(** C9 as the specification states it does not hold: a legacy block
    followed on the wire by a signature, which its version forbids, is
    decoded with success; the signature bytes are neither read nor
    refused, they stay in the stream. *)
Lemma CBlock_Unserialize_accepts_trailing_signature :
  let stream :=
    @CBlock_Serialize Sample.flags Sample.txs Sample.network Sample.work_block
    ++ Serialize bytes_codec Sample.network [Byte.xaa] in
  @CBlock_Unserialize Sample.flags Sample.txs Sample.network CBlock_new stream
    = Some (Sample.work_block, [Byte.x01; Byte.xaa])
  /\ nVersion (header Sample.work_block) < CURRENT_VERSION.
Proof. split; reflexivity. Qed.

Lemma GetHash_depends_on_header_fields_only_witness :
  let b1 := Sample.stake_block in
  let b2 := Sample.block Sample.genesis_header [] [] in
  @CBlock_GetHash Sample.hashes Sample.txs b1 = @CBlock_GetHash Sample.hashes Sample.txs b2
  /\ @GetHash Sample.hashes (GetBlockHeader b1) = @GetHash Sample.hashes (GetBlockHeader b2)
  /\ @CBlock_GetHash Sample.hashes Sample.txs b1 = @GetHash Sample.hashes (GetBlockHeader b1).
Proof.
  apply (@GetHash_depends_on_header_fields_only Sample.hashes Sample.txs
           Sample.stake_block (Sample.block Sample.genesis_header [] []));
    reflexivity.
Defined.

Lemma IsProofOfStake_single_transaction_witness :
  @IsProofOfStake Sample.txs Sample.work_block = UB
  /\ @IsProofOfWork Sample.txs Sample.work_block = UB.
Proof.
  apply (@IsProofOfStake_single_transaction Sample.txs Sample.work_block
           Sample.coinbase).
  reflexivity.
Defined.

Lemma GetProofOfStake_single_transaction_witness :
  @GetProofOfStake Sample.txs Sample.work_block = UB.
Proof.
  apply (@GetProofOfStake_single_transaction Sample.txs Sample.work_block
           Sample.coinbase).
  reflexivity.
Defined.

Lemma CBlock_full_view_roundtrip_witness :
  exists b',
    @CBlock_Unserialize Sample.flags Sample.txs Sample.network CBlock_new
      (CBlock_Serialize Sample.network Sample.stake_block ++ [Byte.xff])
      = Some (b', [Byte.xff])
    /\ header b' = header Sample.stake_block
    /\ vtx b' = vtx Sample.stake_block
    /\ vchBlockSig b' = vchBlockSig Sample.stake_block.
Proof.
  apply (@CBlock_full_view_roundtrip Sample.flags Sample.txs
           Sample.network Sample.stake_block [Byte.xff]).
  - exact (Lawful_Roundtrips _ Sample_Tx_codec_lawful).
  - reflexivity.
  - exact Sample_stake_block_Representable.
  - intros Hlegacy. vm_compute in Hlegacy. discriminate.
Defined.

Lemma CBlock_legacy_signature_omitted_witness :
  let b := Sample.legacy_signed_block in
  @CBlock_Serialize Sample.flags Sample.txs Sample.network b
    = CBlockHeader_Serialize Sample.network (header b)
      ++ Serialize (vector_codec CTransaction_codec) Sample.network (vtx b)
  /\ exists b',
       @CBlock_Unserialize Sample.flags Sample.txs Sample.network CBlock_new
         (CBlock_Serialize Sample.network b ++ [])
         = Some (b', [])
       /\ header b' = header b
       /\ vtx b' = vtx b
       /\ vchBlockSig b' = [].
Proof.
  apply (@CBlock_legacy_signature_omitted Sample.flags Sample.txs
           Sample.network Sample.legacy_signed_block []).
  - exact (Lawful_Roundtrips _ Sample_Tx_codec_lawful).
  - reflexivity.
  - apply Sample_work_block_Representable.
  - apply Sample_work_block_Representable.
  - reflexivity.
Defined.

Lemma CBlock_Unserialize_truncated_or_trailing_witness :
  let b := Sample.stake_block in
  let this := Sample.work_block in
  (forall p, strict_prefix p (@CBlock_Serialize Sample.flags Sample.txs Sample.network b) ->
             CBlock_Unserialize Sample.network this p = None)
  /\ (CURRENT_VERSION <= nVersion (header b) ->
      @CBlock_Unserialize Sample.flags Sample.txs Sample.network this
        (CBlockHeader_Serialize Sample.network (header b)
         ++ Serialize (vector_codec CTransaction_codec) Sample.network (vtx b)) = None)
  /\ (forall trailing, exists b',
        @CBlock_Unserialize Sample.flags Sample.txs Sample.network this
          (CBlock_Serialize Sample.network b ++ trailing)
          = Some (b', trailing)
        /\ header b' = header b /\ vtx b' = vtx b).
Proof.
  apply (@CBlock_Unserialize_truncated_or_trailing Sample.flags Sample.txs
           Sample.network Sample.stake_block Sample.work_block).
  - exact Sample_Tx_codec_lawful.
  - reflexivity.
  - exact Sample_stake_block_Representable.
Defined.

Lemma CBlock_header_view_isolated_witness :
  let b := Sample.stake_block in
  let this := Sample.stake_block in
  let s := @CBlock_Serialize Sample.flags Sample.txs Sample.network Sample.work_block in
  @CBlock_Serialize Sample.flags Sample.txs Sample.gethash b = header_memory (header b)
  /\ length (@CBlock_Serialize Sample.flags Sample.txs Sample.gethash b) = 80%nat
  /\ (forall b' rest,
        @CBlock_Unserialize Sample.flags Sample.txs Sample.gethash this s
          = Some (b', rest) ->
        vtx b' = [] /\ vchBlockSig b' = [])
  /\ ((80 <= length s)%nat ->
      exists b',
        @CBlock_Unserialize Sample.flags Sample.txs Sample.gethash this s
          = Some (b', skipn 80 s)
        /\ vtx b' = [] /\ vchBlockSig b' = []).
Proof.
  apply (@CBlock_header_view_isolated Sample.flags Sample.txs Sample.gethash
           Sample.stake_block Sample.stake_block
           (@CBlock_Serialize Sample.flags Sample.txs Sample.network Sample.work_block)).
  vm_compute. discriminate.
Defined.

Lemma CBlockLocator_layout_roundtrip_witness :
  let locator := {| vHave := [1; 2; 3] |} in
  let counted := Byte.x03 :: le_split 32 1 ++ le_split 32 2 ++ le_split 32 3 in
  (Z.land (GetType Sample.network) (@SER_GETHASH Sample.flags) = 0 ->
   @CBlockLocator_Serialize Sample.flags Sample.network locator
     = le_split 4 (GetVersion Sample.network) ++ counted)
  /\ (Z.land (GetType Sample.network) (@SER_GETHASH Sample.flags) <> 0 ->
      @CBlockLocator_Serialize Sample.flags Sample.network locator = counted)
  /\ @CBlockLocator_Unserialize Sample.flags Sample.network CBlockLocator_new
       (@CBlockLocator_Serialize Sample.flags Sample.network locator ++ [Byte.x2a])
     = Some (locator, [Byte.x2a]).
Proof.
  apply (@CBlockLocator_layout_roundtrip Sample.flags Sample.network
           CBlockLocator_new 1 2 3 [Byte.x2a]); vm_compute; split; congruence.
Defined.

Lemma CBlockLocator_Unserialize_drops_version_witness :
  let body := Serialize (vector_codec uint256_codec) Sample.network [1; 2; 3] in
  @CBlockLocator_Unserialize Sample.flags Sample.network CBlockLocator_new
    (le_split 4 70015 ++ body)
  = @CBlockLocator_Unserialize Sample.flags Sample.network CBlockLocator_new
      (le_split 4 209 ++ body).
Proof.
  apply (@CBlockLocator_Unserialize_drops_version Sample.flags Sample.network
           CBlockLocator_new 70015 209).
  reflexivity.
Defined.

-*-

#### Exercise
Return the complete material exactly as it appears.

#### Response for this exercise
(** C9 as the specification states it does not hold: a legacy block
    followed on the wire by a signature, which its version forbids, is
    decoded with success; the signature bytes are neither read nor
    refused, they stay in the stream. *)
Lemma CBlock_Unserialize_accepts_trailing_signature :
  let stream :=
    @CBlock_Serialize Sample.flags Sample.txs Sample.network Sample.work_block
    ++ Serialize bytes_codec Sample.network [Byte.xaa] in
  @CBlock_Unserialize Sample.flags Sample.txs Sample.network CBlock_new stream
    = Some (Sample.work_block, [Byte.x01; Byte.xaa])
  /\ nVersion (header Sample.work_block) < CURRENT_VERSION.
Proof. split; reflexivity. Qed.

Lemma GetHash_depends_on_header_fields_only_witness :
  let b1 := Sample.stake_block in
  let b2 := Sample.block Sample.genesis_header [] [] in
  @CBlock_GetHash Sample.hashes Sample.txs b1 = @CBlock_GetHash Sample.hashes Sample.txs b2
  /\ @GetHash Sample.hashes (GetBlockHeader b1) = @GetHash Sample.hashes (GetBlockHeader b2)
  /\ @CBlock_GetHash Sample.hashes Sample.txs b1 = @GetHash Sample.hashes (GetBlockHeader b1).
Proof.
  apply (@GetHash_depends_on_header_fields_only Sample.hashes Sample.txs
           Sample.stake_block (Sample.block Sample.genesis_header [] []));
    reflexivity.
Defined.

Lemma IsProofOfStake_single_transaction_witness :
  @IsProofOfStake Sample.txs Sample.work_block = UB
  /\ @IsProofOfWork Sample.txs Sample.work_block = UB.
Proof.
  apply (@IsProofOfStake_single_transaction Sample.txs Sample.work_block
           Sample.coinbase).
  reflexivity.
Defined.

Lemma GetProofOfStake_single_transaction_witness :
  @GetProofOfStake Sample.txs Sample.work_block = UB.
Proof.
  apply (@GetProofOfStake_single_transaction Sample.txs Sample.work_block
           Sample.coinbase).
  reflexivity.
Defined.

Lemma CBlock_full_view_roundtrip_witness :
  exists b',
    @CBlock_Unserialize Sample.flags Sample.txs Sample.network CBlock_new
      (CBlock_Serialize Sample.network Sample.stake_block ++ [Byte.xff])
      = Some (b', [Byte.xff])
    /\ header b' = header Sample.stake_block
    /\ vtx b' = vtx Sample.stake_block
    /\ vchBlockSig b' = vchBlockSig Sample.stake_block.
Proof.
  apply (@CBlock_full_view_roundtrip Sample.flags Sample.txs
           Sample.network Sample.stake_block [Byte.xff]).
  - exact (Lawful_Roundtrips _ Sample_Tx_codec_lawful).
  - reflexivity.
  - exact Sample_stake_block_Representable.
  - intros Hlegacy. vm_compute in Hlegacy. discriminate.
Defined.

Lemma CBlock_legacy_signature_omitted_witness :
  let b := Sample.legacy_signed_block in
  @CBlock_Serialize Sample.flags Sample.txs Sample.network b
    = CBlockHeader_Serialize Sample.network (header b)
      ++ Serialize (vector_codec CTransaction_codec) Sample.network (vtx b)
  /\ exists b',
       @CBlock_Unserialize Sample.flags Sample.txs Sample.network CBlock_new
         (CBlock_Serialize Sample.network b ++ [])
         = Some (b', [])
       /\ header b' = header b
       /\ vtx b' = vtx b
       /\ vchBlockSig b' = [].
Proof.
  apply (@CBlock_legacy_signature_omitted Sample.flags Sample.txs
           Sample.network Sample.legacy_signed_block []).
  - exact (Lawful_Roundtrips _ Sample_Tx_codec_lawful).
  - reflexivity.
  - apply Sample_work_block_Representable.
  - apply Sample_work_block_Representable.
  - reflexivity.
Defined.

Lemma CBlock_Unserialize_truncated_or_trailing_witness :
  let b := Sample.stake_block in
  let this := Sample.work_block in
  (forall p, strict_prefix p (@CBlock_Serialize Sample.flags Sample.txs Sample.network b) ->
             CBlock_Unserialize Sample.network this p = None)
  /\ (CURRENT_VERSION <= nVersion (header b) ->
      @CBlock_Unserialize Sample.flags Sample.txs Sample.network this
        (CBlockHeader_Serialize Sample.network (header b)
         ++ Serialize (vector_codec CTransaction_codec) Sample.network (vtx b)) = None)
  /\ (forall trailing, exists b',
        @CBlock_Unserialize Sample.flags Sample.txs Sample.network this
          (CBlock_Serialize Sample.network b ++ trailing)
          = Some (b', trailing)
        /\ header b' = header b /\ vtx b' = vtx b).
Proof.
  apply (@CBlock_Unserialize_truncated_or_trailing Sample.flags Sample.txs
           Sample.network Sample.stake_block Sample.work_block).
  - exact Sample_Tx_codec_lawful.
  - reflexivity.
  - exact Sample_stake_block_Representable.
Defined.

Lemma CBlock_header_view_isolated_witness :
  let b := Sample.stake_block in
  let this := Sample.stake_block in
  let s := @CBlock_Serialize Sample.flags Sample.txs Sample.network Sample.work_block in
  @CBlock_Serialize Sample.flags Sample.txs Sample.gethash b = header_memory (header b)
  /\ length (@CBlock_Serialize Sample.flags Sample.txs Sample.gethash b) = 80%nat
  /\ (forall b' rest,
        @CBlock_Unserialize Sample.flags Sample.txs Sample.gethash this s
          = Some (b', rest) ->
        vtx b' = [] /\ vchBlockSig b' = [])
  /\ ((80 <= length s)%nat ->
      exists b',
        @CBlock_Unserialize Sample.flags Sample.txs Sample.gethash this s
          = Some (b', skipn 80 s)
        /\ vtx b' = [] /\ vchBlockSig b' = []).
Proof.
  apply (@CBlock_header_view_isolated Sample.flags Sample.txs Sample.gethash
           Sample.stake_block Sample.stake_block
           (@CBlock_Serialize Sample.flags Sample.txs Sample.network Sample.work_block)).
  vm_compute. discriminate.
Defined.

Lemma CBlockLocator_layout_roundtrip_witness :
  let locator := {| vHave := [1; 2; 3] |} in
  let counted := Byte.x03 :: le_split 32 1 ++ le_split 32 2 ++ le_split 32 3 in
  (Z.land (GetType Sample.network) (@SER_GETHASH Sample.flags) = 0 ->
   @CBlockLocator_Serialize Sample.flags Sample.network locator
     = le_split 4 (GetVersion Sample.network) ++ counted)
  /\ (Z.land (GetType Sample.network) (@SER_GETHASH Sample.flags) <> 0 ->
      @CBlockLocator_Serialize Sample.flags Sample.network locator = counted)
  /\ @CBlockLocator_Unserialize Sample.flags Sample.network CBlockLocator_new
       (@CBlockLocator_Serialize Sample.flags Sample.network locator ++ [Byte.x2a])
     = Some (locator, [Byte.x2a]).
Proof.
  apply (@CBlockLocator_layout_roundtrip Sample.flags Sample.network
           CBlockLocator_new 1 2 3 [Byte.x2a]); vm_compute; split; congruence.
Defined.

Lemma CBlockLocator_Unserialize_drops_version_witness :
  let body := Serialize (vector_codec uint256_codec) Sample.network [1; 2; 3] in
  @CBlockLocator_Unserialize Sample.flags Sample.network CBlockLocator_new
    (le_split 4 70015 ++ body)
  = @CBlockLocator_Unserialize Sample.flags Sample.network CBlockLocator_new
      (le_split 4 209 ++ body).
Proof.
  apply (@CBlockLocator_Unserialize_drops_version Sample.flags Sample.network
           CBlockLocator_new 70015 209).
  reflexivity.
Defined.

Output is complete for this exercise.